If you are passing the data via configuration files(or parameters) at deployment and accessing it via code using Context.CodePackageActivationContext.GetConfigurationPackageObject("Config")
, the right way should be using <Parameter Name="StorageConnectionString" Value="[ENVVARIABLE]" />
(note that it is encolsed by [ ]) and have a configuration file with a variable called ENVVARIABLE
and set the overrides to your service. You should not need to set environment variables, environment variables is other thing.
Please take a look at this SO question to check if will solve the problem.
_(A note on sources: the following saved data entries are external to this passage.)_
(* ===== verification/Throttle.v ===== *)
(** * common/throttle.{h,cc}: a throttle with a queue

    Threads take and return amounts of a resource; who cannot have its amount
    waits in [conds_], a list with a condition variable per waiter, in the order
    of arrival.  Every method holds the lock, except while it waits, so that the
    steps of an execution are: a call up to its return or its wait, a waiter that
    wakes up (after a notification or spuriously) and evaluates its predicate,
    and the end of a timed wait.  A history is the list of these steps and their
    replies. *)
From stdpp Require Import base numbers list sets.
From Stdlib Require Import ZArith Lia ZifyBool.
From S2P Require Import Prelude.

Module Throttle.
Local Open Scope Z_scope.

(** A waiter: its condition variable, the amount, whether it waits with a
    timeout, and whether it was notified since it last slept. *)
Record waiter := mk_waiter { cv : Z; amount : Z; timed : bool; notified : bool }.

Record Throttle := mk_throttle { count_ : Z; max_ : Z; conds_ : list waiter }.

Definition create (max : Z) : Throttle := mk_throttle 0 max [].

(** [~Throttle]. *)
Definition destroy (t : Throttle) : option unit := cxxlab_assert (List.length (conds_ t) =? 0)%nat.

Definition should_wait (n : Z) (t : Throttle) : bool :=
  negb (max_ t =? 0) &&
  (((n <=? max_ t) && (max_ t <? count_ t +64 n)) || ((max_ t <=? n) && (max_ t <? count_ t))).

Definition fetch_add (n : Z) (t : Throttle) : Throttle := mk_throttle (count_ t +64 n) (max_ t) (conds_ t).
Definition set_conds (l : list waiter) (t : Throttle) : Throttle := mk_throttle (count_ t) (max_ t) l.

(** [if (!conds_.empty()) conds_.front().notify_one()]. *)
Definition notify_front (t : Throttle) : Throttle :=
  set_conds (match conds_ t with [] => [] | w :: l => mk_waiter (cv w) (amount w) (timed w) true :: l end) t.

Definition erase (c : Z) (t : Throttle) : Throttle := set_conds (filter (fun w => cv w <> c) (conds_ t)) t.

(** What a call or a waiter does: it has the amount, it waits, or it gives up. *)
Inductive reply := Granted | Waits | Refused | Done (r : Z).
#[global] Instance reply_eq_dec : EqDecision reply.
Proof. solve_decision. Defined.

(** [!should_wait(n) && &cv == &conds_.front()]. *)
Definition predicate (w : waiter) (t : Throttle) : bool :=
  negb (should_wait (amount w) t) && match conds_ t with x :: _ => cv x =? cv w | [] => false end.

(** What follows a wait whose predicate is true. *)
Definition acquire (w : waiter) (t : Throttle) : Throttle := notify_front (erase (cv w) (fetch_add (amount w) t)).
If your plan is getting an environment variable already set in the machine, unfortunately SF does not support Environment Variable Replacement using tokens like %ENVVARIABLE%
.
even though running SET on cmd prompt did show that variable exists.
The other process that changes the environment variable, if it just use the default set, it will set their own process environment variables, to be available to other processes, it has to update environment variable on Machine or User scope(assuming they run on same user), this is why you can't see from command running SET variablename
...
Assuming the variable is set correctly and it is a machine scope variable...
When the Environment Variable is set before the process start, I would suggest you setup an EntryPoint Script to set it at startup, like you would do to a guest executable.
See a NodeJs example here
You could maybe also do write to file and read from your app as Loek suggested, but I think it would be too complicate for too litle.
In case the environment variable is set after the process started, or if it changes later, you should get it from within your application directly instead, you could just use:
System.Environment.GetEnvironmentVariable(variableName,EnvironmentVariableTarget.Machine);
And you pass the variable name via config.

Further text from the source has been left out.